Di dalam negara demokrasi seharusnya tidak ada demonstrasi. Demonstrasi merupakan sarana rakyat untuk menunjukkan rasa tidak setuju terhadap keputusan penguasa. Demonstrasi juga dapat diartikan peragaan atau pertunjukan tentang cara melakukan atau mengerjakan sesuatu. Dalam hal ini, yang diperagakan dan ditunjukkan adalah rasa tidak setuju. Saya rasa sangatlah pas Bahasa Indonesia memilih kata “unjuk rasa” sebagai padanan kata “demonstrasi”. Demonstrasi ada untuk menunjukkan bahwa ada kebijakan yang tidak disetujui oleh rakyat. Sedangkan negara demokrasi seharusnya tidak memungkinkan adanya kebijakan semacam itu.
Kita secara keliru memaknai bahwa
dengan masih dibolehkannya demonstrasi, berarti suatu negara masih demokratis.
Seolah-olah demokrasi disimbolkan dan disederhanakan dengan dibolehkannya kritik
terhadap penguasa. Dalam perspektif otoritarianisme—yang kecinderungan penguasa
melakukannya, pandangan seperti itu dapat dibenarkan. Agar penguasa tidak dicap
otoriter oleh masyarakat. Tetapi sesungguhnya, masih adanya demonstrasi
menunjukkan bahwa demokrasi yang ada di suatu negara belumlah sempurna. Kebelumsempurnaan
demokrasi tersebut yang akhirnya membuat kebijakan penguasa berbeda dari yang
dikehendaki rakyat.
Perlu diingat bahwa dalam
sejarahnya, demonstrasi ada untuk memprotes kekuasaan monarki. Dahulu, kekuasaan
dilegitimasi oleh raja. Titah raja merupakan perintah yang absolut untuk
rakyatnya. Dan kita akhirnya tahu, kekuasaan cinderung membawa kerusakan dan
kekuasaan yang absolut cinderung membawa kerusakan yang absolut pula. Power tends to corrupt, absolute power tends
to corrupt absolutely. Rakyat melawan. Rusaknya kekuasaan yang absolut
itulah yang sebenarnya rakyat lawan hingga kini, dulu dengan senjata, kini
dengan demonstrasi. Maka demonstrasi bukanlah ciri negara demokrasi, tapi ciri
perlawanan terhadap keabsolutan kekuasaan.
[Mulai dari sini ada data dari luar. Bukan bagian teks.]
(** Memory: at any time the digits on the heap are those that wait, those
    in the log, and one for each sensitive digit that was read, which
    [switch_channel_dequeue_dtmf] neither logs nor frees.  After
    [switch_channel_uninit] the latter are all that is left. *)
Theorem dtmf_memory (ops : list dtmf_op) (hungup : bool) :
  exists s os s', exec_dtmf_ops ops dtmf_alloc = Ret (Some (s, os)) /\
    (let a := (a_exec_ops ops a_init).1 in
     size (heap s) = (length (a_wait a) + length (a_log a) + a_lost a)%nat /\
     uninit_dtmf hungup s = Ret (Some s') /\ size (heap s') = a_lost a).
Proof.
  destruct (exec_dtmf_ops_ok ops _ _ a_init_is) as (s & E & Hs).
  destruct (flush_dtmf_ok s _ hungup Hs) as (s1 & E1 & ps1 & ls1 & hs1 & H1 & El1 & _).
  destruct Hs as (ps & ls & hs & H & El & _).
  assert (ps1 = []) as -> by (destruct (owns_lengths _ _ _ _ _ _ H1) as (Hl & _); by destruct ps1).
  destruct (drain_log_ok _ _ _ _ H1) as (s2 & E2 & H2).
  exists s, (a_exec_ops ops a_init).2, s2. split; [done|]. cbv zeta. split_and!.
  - rewrite <- El. by apply (owns_heap_size _ _ _ _ _ _ H).
  - unfold uninit_dtmf. rewrite E1. cbn [rbind]. rewrite (proj2 (owns_size _ _ _ _ _ _ H1)).
    unfold zlen. by rewrite Nat2Z.id.
  - rewrite (owns_heap_size _ _ _ _ _ _ H2), El1. done.
Qed.

(** ** Durations *)
Inductive duration_call := CallMax (d : Z) | CallDefault (d : Z) | CallMin (d : Z).
Definition set_duration (runtime : dtmf_runtime) (c : duration_call) : dtmf_runtime :=
  match c with
  | CallMax d => (switch_core_max_dtmf_duration runtime (u32 d)).1
  | CallDefault d => (switch_core_default_dtmf_duration runtime (u32 d)).1
  | CallMin d => (switch_core_min_dtmf_duration runtime (u32 d)).1
  end.
Definition set_durations (cs : list duration_call) : dtmf_runtime :=
  fold_left set_duration cs dtmf_runtime_init.

Record durations_ok (r : dtmf_runtime) : Prop := {
  dr_min : SWITCH_MIN_DTMF_DURATION <= min_dtmf_duration r;
  dr_order : min_dtmf_duration r <= max_dtmf_duration r;
  dr_max : max_dtmf_duration r <= SWITCH_MAX_DTMF_DURATION;
  dr_default : SWITCH_MIN_DTMF_DURATION <= default_dtmf_duration r <= SWITCH_MAX_DTMF_DURATION
}.

Lemma set_duration_ok r c : durations_ok r -> durations_ok (set_duration r c).
Proof.
  intros [H1 H2 H3 H4].
  destruct c; unfold set_duration, switch_core_max_dtmf_duration, switch_core_default_dtmf_duration,
    switch_core_min_dtmf_duration, SWITCH_MIN_DTMF_DURATION, SWITCH_MAX_DTMF_DURATION in *;
    rewrite ?Z.gtb_ltb; simpl;
    repeat (case_inner_if; boolify; simpl in * ); split;
    unfold SWITCH_MIN_DTMF_DURATION, SWITCH_MAX_DTMF_DURATION; simpl; lia.
Qed.

(** Whatever durations are configured, the minimum never exceeds the
    maximum, all three settings stay within the fixed limits, and the duration
    of every digit read from a channel lies between minimum and maximum. *)
Theorem dtmf_duration_bounds (cs : list duration_call) (d : switch_dtmf) :
  let r := set_durations cs in
  durations_ok r /\
  min_dtmf_duration r <= duration (dequeue_duration r d) <= max_dtmf_duration r.
Proof.
  intros r. assert (Hr : durations_ok r).
  { subst r. unfold set_durations. assert (H : durations_ok dtmf_runtime_init) by done.
    revert H. generalize dtmf_runtime_init.
    induction cs as [|c cs IH]; intros r H; simpl; [done|]. by apply IH, set_duration_ok. }
  split; [done|]. destruct Hr as [H1 H2 H3 H4]. unfold dequeue_duration. rewrite Z.gtb_ltb.
  repeat (case_inner_if; boolify); simpl; unfold SWITCH_MIN_DTMF_DURATION in *; lia.
Qed.

(** The default may be left above the maximum: lowering the maximum does not
    touch it, and a pause digit without a duration is then queued with more
    than the maximum. *)
Lemma default_duration_above_max :
  let r := set_durations [CallMax 1000] in
  max_dtmf_duration r < default_dtmf_duration r /\
  duration (queue_duration r (mk_dtmf 119 0 0 SWITCH_DTMF_APP)) = 2000.
Proof. split; vm_compute; reflexivity. Qed.

(** 1001 digits leave the newest 1000; the digit read comes back with the
    shortest duration; a sensitive one is not announced. *)
Lemma dtmf_queue_example :
  let rt := dtmf_runtime_init in
  let ops := replicate 1001 (QueueDtmf rt SWITCH_STATUS_SUCCESS false (mk_dtmf 49 100 0 SWITCH_DTMF_RTP))
    ++ [QueueDtmf rt SWITCH_STATUS_GENERR false (mk_dtmf 50 100 0 SWITCH_DTMF_RTP); DequeueDtmf rt false] in
  (length (a_wait (a_exec_ops ops a_init).1) = 999%nat) /\
  last (a_exec_ops ops a_init).2 = Some (ODigit (Some (mk_dtmf 49 400 0 SWITCH_DTMF_RTP))).
Proof. split; vm_compute; reflexivity. Qed.
Definition call_causes : list Z :=
  [SWITCH_CAUSE_NONE;
   SWITCH_CAUSE_UNALLOCATED_NUMBER;
   SWITCH_CAUSE_NO_ROUTE_TRANSIT_NET;
   SWITCH_CAUSE_NO_ROUTE_DESTINATION;
   SWITCH_CAUSE_CHANNEL_UNACCEPTABLE;
   SWITCH_CAUSE_CALL_AWARDED_DELIVERED;
   SWITCH_CAUSE_NORMAL_CLEARING;
   SWITCH_CAUSE_USER_BUSY;
   SWITCH_CAUSE_NO_USER_RESPONSE;
   SWITCH_CAUSE_NO_ANSWER;
   SWITCH_CAUSE_SUBSCRIBER_ABSENT;
   SWITCH_CAUSE_CALL_REJECTED;
   SWITCH_CAUSE_NUMBER_CHANGED;
   SWITCH_CAUSE_REDIRECTION_TO_NEW_DESTINATION;
   SWITCH_CAUSE_EXCHANGE_ROUTING_ERROR;
   SWITCH_CAUSE_DESTINATION_OUT_OF_ORDER;
   SWITCH_CAUSE_INVALID_NUMBER_FORMAT;
   SWITCH_CAUSE_FACILITY_REJECTED;
   SWITCH_CAUSE_RESPONSE_TO_STATUS_ENQUIRY;
   SWITCH_CAUSE_NORMAL_UNSPECIFIED;
   SWITCH_CAUSE_NORMAL_CIRCUIT_CONGESTION;
   SWITCH_CAUSE_NETWORK_OUT_OF_ORDER;
   SWITCH_CAUSE_NORMAL_TEMPORARY_FAILURE;
   SWITCH_CAUSE_SWITCH_CONGESTION;
   SWITCH_CAUSE_ACCESS_INFO_DISCARDED;
   SWITCH_CAUSE_REQUESTED_CHAN_UNAVAIL;
   SWITCH_CAUSE_PRE_EMPTED;
   SWITCH_CAUSE_FACILITY_NOT_SUBSCRIBED;
   SWITCH_CAUSE_OUTGOING_CALL_BARRED;
   SWITCH_CAUSE_INCOMING_CALL_BARRED;
   SWITCH_CAUSE_BEARERCAPABILITY_NOTAUTH;
   SWITCH_CAUSE_BEARERCAPABILITY_NOTAVAIL;
   SWITCH_CAUSE_SERVICE_UNAVAILABLE;
   SWITCH_CAUSE_BEARERCAPABILITY_NOTIMPL;
   SWITCH_CAUSE_CHAN_NOT_IMPLEMENTED;
   SWITCH_CAUSE_FACILITY_NOT_IMPLEMENTED;
   SWITCH_CAUSE_SERVICE_NOT_IMPLEMENTED;
   SWITCH_CAUSE_INVALID_CALL_REFERENCE;
   SWITCH_CAUSE_INCOMPATIBLE_DESTINATION;
   SWITCH_CAUSE_INVALID_MSG_UNSPECIFIED;
   SWITCH_CAUSE_MANDATORY_IE_MISSING;
   SWITCH_CAUSE_MESSAGE_TYPE_NONEXIST;
   SWITCH_CAUSE_WRONG_MESSAGE;
   SWITCH_CAUSE_IE_NONEXIST;
   SWITCH_CAUSE_INVALID_IE_CONTENTS;
   SWITCH_CAUSE_WRONG_CALL_STATE;
   SWITCH_CAUSE_RECOVERY_ON_TIMER_EXPIRE;
   SWITCH_CAUSE_MANDATORY_IE_LENGTH_ERROR;
   SWITCH_CAUSE_PROTOCOL_ERROR;
   SWITCH_CAUSE_INTERWORKING;
   SWITCH_CAUSE_SUCCESS;
   SWITCH_CAUSE_ORIGINATOR_CANCEL;
   SWITCH_CAUSE_CRASH;
   SWITCH_CAUSE_SYSTEM_SHUTDOWN;
   SWITCH_CAUSE_LOSE_RACE;
   SWITCH_CAUSE_MANAGER_REQUEST;
   SWITCH_CAUSE_BLIND_TRANSFER;
   SWITCH_CAUSE_ATTENDED_TRANSFER;
   SWITCH_CAUSE_ALLOTTED_TIMEOUT;
   SWITCH_CAUSE_USER_CHALLENGE;
   SWITCH_CAUSE_MEDIA_TIMEOUT;
   SWITCH_CAUSE_PICKED_OFF;
   SWITCH_CAUSE_USER_NOT_REGISTERED;
   SWITCH_CAUSE_PROGRESS_TIMEOUT;
   SWITCH_CAUSE_INVALID_GATEWAY;
   SWITCH_CAUSE_GATEWAY_DOWN;
   SWITCH_CAUSE_INVALID_URL;
   SWITCH_CAUSE_INVALID_PROFILE;
   SWITCH_CAUSE_NO_PICKUP;
   SWITCH_CAUSE_SRTP_READ_ERROR;
   SWITCH_CAUSE_BOWOUT;
   SWITCH_CAUSE_BUSY_EVERYWHERE;
   SWITCH_CAUSE_DECLINE;
   SWITCH_CAUSE_DOES_NOT_EXIST_ANYWHERE;
   SWITCH_CAUSE_NOT_ACCEPTABLE;
   SWITCH_CAUSE_UNWANTED].

(** [CAUSE_CHART], less the terminating entry *)
Definition CAUSE_CHART : list (cstring * Z) :=
  [(str "NONE", SWITCH_CAUSE_NONE);
   (str "UNALLOCATED_NUMBER", SWITCH_CAUSE_UNALLOCATED_NUMBER);
   (str "NO_ROUTE_TRANSIT_NET", SWITCH_CAUSE_NO_ROUTE_TRANSIT_NET);
   (str "NO_ROUTE_DESTINATION", SWITCH_CAUSE_NO_ROUTE_DESTINATION);
   (str "CHANNEL_UNACCEPTABLE", SWITCH_CAUSE_CHANNEL_UNACCEPTABLE);
   (str "CALL_AWARDED_DELIVERED", SWITCH_CAUSE_CALL_AWARDED_DELIVERED);
   (str "NORMAL_CLEARING", SWITCH_CAUSE_NORMAL_CLEARING);
   (str "USER_BUSY", SWITCH_CAUSE_USER_BUSY);
   (str "NO_USER_RESPONSE", SWITCH_CAUSE_NO_USER_RESPONSE);
   (str "NO_ANSWER", SWITCH_CAUSE_NO_ANSWER);
   (str "SUBSCRIBER_ABSENT", SWITCH_CAUSE_SUBSCRIBER_ABSENT);
   (str "CALL_REJECTED", SWITCH_CAUSE_CALL_REJECTED);
   (str "NUMBER_CHANGED", SWITCH_CAUSE_NUMBER_CHANGED);
   (str "REDIRECTION_TO_NEW_DESTINATION", SWITCH_CAUSE_REDIRECTION_TO_NEW_DESTINATION);
   (str "EXCHANGE_ROUTING_ERROR", SWITCH_CAUSE_EXCHANGE_ROUTING_ERROR);
   (str "DESTINATION_OUT_OF_ORDER", SWITCH_CAUSE_DESTINATION_OUT_OF_ORDER);
   (str "INVALID_NUMBER_FORMAT", SWITCH_CAUSE_INVALID_NUMBER_FORMAT);
   (str "FACILITY_REJECTED", SWITCH_CAUSE_FACILITY_REJECTED);
   (str "RESPONSE_TO_STATUS_ENQUIRY", SWITCH_CAUSE_RESPONSE_TO_STATUS_ENQUIRY);
   (str "NORMAL_UNSPECIFIED", SWITCH_CAUSE_NORMAL_UNSPECIFIED);
   (str "NORMAL_CIRCUIT_CONGESTION", SWITCH_CAUSE_NORMAL_CIRCUIT_CONGESTION);
   (str "NETWORK_OUT_OF_ORDER", SWITCH_CAUSE_NETWORK_OUT_OF_ORDER);
   (str "NORMAL_TEMPORARY_FAILURE", SWITCH_CAUSE_NORMAL_TEMPORARY_FAILURE);
   (str "SWITCH_CONGESTION", SWITCH_CAUSE_SWITCH_CONGESTION);
   (str "ACCESS_INFO_DISCARDED", SWITCH_CAUSE_ACCESS_INFO_DISCARDED);
   (str "REQUESTED_CHAN_UNAVAIL", SWITCH_CAUSE_REQUESTED_CHAN_UNAVAIL);
   (str "PRE_EMPTED", SWITCH_CAUSE_PRE_EMPTED);
   (str "FACILITY_NOT_SUBSCRIBED", SWITCH_CAUSE_FACILITY_NOT_SUBSCRIBED);
   (str "OUTGOING_CALL_BARRED", SWITCH_CAUSE_OUTGOING_CALL_BARRED);
   (str "INCOMING_CALL_BARRED", SWITCH_CAUSE_INCOMING_CALL_BARRED);
   (str "BEARERCAPABILITY_NOTAUTH", SWITCH_CAUSE_BEARERCAPABILITY_NOTAUTH);
   (str "BEARERCAPABILITY_NOTAVAIL", SWITCH_CAUSE_BEARERCAPABILITY_NOTAVAIL);
   (str "SERVICE_UNAVAILABLE", SWITCH_CAUSE_SERVICE_UNAVAILABLE);
   (str "BEARERCAPABILITY_NOTIMPL", SWITCH_CAUSE_BEARERCAPABILITY_NOTIMPL);
   (str "CHAN_NOT_IMPLEMENTED", SWITCH_CAUSE_CHAN_NOT_IMPLEMENTED);
   (str "FACILITY_NOT_IMPLEMENTED", SWITCH_CAUSE_FACILITY_NOT_IMPLEMENTED);
   (str "SERVICE_NOT_IMPLEMENTED", SWITCH_CAUSE_SERVICE_NOT_IMPLEMENTED);
   (str "INVALID_CALL_REFERENCE", SWITCH_CAUSE_INVALID_CALL_REFERENCE);
   (str "INCOMPATIBLE_DESTINATION", SWITCH_CAUSE_INCOMPATIBLE_DESTINATION);
   (str "INVALID_MSG_UNSPECIFIED", SWITCH_CAUSE_INVALID_MSG_UNSPECIFIED);
   (str "MANDATORY_IE_MISSING", SWITCH_CAUSE_MANDATORY_IE_MISSING);
   (str "MESSAGE_TYPE_NONEXIST", SWITCH_CAUSE_MESSAGE_TYPE_NONEXIST);
   (str "WRONG_MESSAGE", SWITCH_CAUSE_WRONG_MESSAGE);
   (str "IE_NONEXIST", SWITCH_CAUSE_IE_NONEXIST);
   (str "INVALID_IE_CONTENTS", SWITCH_CAUSE_INVALID_IE_CONTENTS);
   (str "WRONG_CALL_STATE", SWITCH_CAUSE_WRONG_CALL_STATE);
   (str "RECOVERY_ON_TIMER_EXPIRE", SWITCH_CAUSE_RECOVERY_ON_TIMER_EXPIRE);
   (str "MANDATORY_IE_LENGTH_ERROR", SWITCH_CAUSE_MANDATORY_IE_LENGTH_ERROR);
   (str "PROTOCOL_ERROR", SWITCH_CAUSE_PROTOCOL_ERROR);
   (str "INTERWORKING", SWITCH_CAUSE_INTERWORKING);
   (str "SUCCESS", SWITCH_CAUSE_SUCCESS);
   (str "ORIGINATOR_CANCEL", SWITCH_CAUSE_ORIGINATOR_CANCEL);
   (str "CRASH", SWITCH_CAUSE_CRASH);
   (str "SYSTEM_SHUTDOWN", SWITCH_CAUSE_SYSTEM_SHUTDOWN);
   (str "LOSE_RACE", SWITCH_CAUSE_LOSE_RACE);
   (str "MANAGER_REQUEST", SWITCH_CAUSE_MANAGER_REQUEST);
   (str "BLIND_TRANSFER", SWITCH_CAUSE_BLIND_TRANSFER);
   (str "ATTENDED_TRANSFER", SWITCH_CAUSE_ATTENDED_TRANSFER);
   (str "ALLOTTED_TIMEOUT", SWITCH_CAUSE_ALLOTTED_TIMEOUT);
   (str "USER_CHALLENGE", SWITCH_CAUSE_USER_CHALLENGE);
   (str "MEDIA_TIMEOUT", SWITCH_CAUSE_MEDIA_TIMEOUT);
   (str "PICKED_OFF", SWITCH_CAUSE_PICKED_OFF);
   (str "USER_NOT_REGISTERED", SWITCH_CAUSE_USER_NOT_REGISTERED);
   (str "PROGRESS_TIMEOUT", SWITCH_CAUSE_PROGRESS_TIMEOUT);
   (str "INVALID_GATEWAY", SWITCH_CAUSE_INVALID_GATEWAY);
   (str "GATEWAY_DOWN", SWITCH_CAUSE_GATEWAY_DOWN);
   (str "INVALID_URL", SWITCH_CAUSE_INVALID_URL);
   (str "INVALID_PROFILE", SWITCH_CAUSE_INVALID_PROFILE);
   (str "NO_PICKUP", SWITCH_CAUSE_NO_PICKUP);
   (str "SRTP_READ_ERROR", SWITCH_CAUSE_SRTP_READ_ERROR);
   (str "BOWOUT", SWITCH_CAUSE_BOWOUT);
   (str "BUSY_EVERYWHERE", SWITCH_CAUSE_BUSY_EVERYWHERE);
   (str "DECLINE", SWITCH_CAUSE_DECLINE);
   (str "DOES_NOT_EXIST_ANYWHERE", SWITCH_CAUSE_DOES_NOT_EXIST_ANYWHERE);
   (str "NOT_ACCEPTABLE", SWITCH_CAUSE_NOT_ACCEPTABLE);
   (str "UNWANTED", SWITCH_CAUSE_UNWANTED)].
Gaung adagium suara raja, suara
tuhan (vox rei vox dei) dari kastil
dan istana dibungkam dengan gaungnya suara rakyat, suara tuhan (vox populli vox dei) yang menggema di
jalanan, tempat yang tidak pernah dibayangkan sebelumnya akan melahirkan
perlawanan. Dan menang.
Kekuasaan baru dibentuk. Dari
rakyat, oleh rakyat dan untuk rakyat. Tetapi kekuasaan rakyat sekalipun butuh
simbol. Maka lahirlah negara dan pemerintahan. Sebuah kekuasaan baru yang
akhir-akhir ini sulit dibantah karena dilegitimasi oleh rakyat sendiri. Dan setiap
beberapa tahun sekali, suara rakyat yang melegitimasi kekuasaan menjadi suara
paling seksi untuk diperebutkan. Peraturan dibuat, hukum ditegakkan dan
kekuasaan diteguhkan. Keabsolutan kekuasaan selalu menemukan cara kembali ke
tempat ia semula bertahta. Demonstrasi ada tapi tak berarti, karena kekuasaan
yang rakyat tolak keabsolutannya adalah kekuasaan yang sama, yang rakyat pilih
sebelumnya untuk menjadi absolut.
Maka dari itu, demonstrasi
seharusnya hanya ada di negara monarki. Tapi tidak dengan rakyat. Kekuasaan
dalam kesendiriannya memang selalu perlu teman –dalam hal ini rakyat, untuk
dikuasai dan sebagai pihak lain sekaligus saksi atas adanya kekuasaan. Karena
tanpa adanya pihak lain yang dikuasai, kekuasaan hanyalah hal imajiner yang
senantiasa masygul dan kesepian. Atas dasar itulah, seperti dalam novel Pangeran
Kecil (Le Petit Prince) karya Antonie
de Saint-Exupery, alkisah di sebuah planet yang kosong, ada seorang raja yang berkuasa.
Ada suatu adegan yang menarik ketika sang raja memohon kepada Pangeran Kecil
untuk tidak meninggalkannya sendiri dengan iming-iming akan dijadikan perdana
menteri. Karena tanpa Pangeran Kecil –sebagai subjek yang dikuasai dan mengakui
adanya kekuasaan, raja bukanlah siapa-siapa dan titahnya tak berarti apa-apa.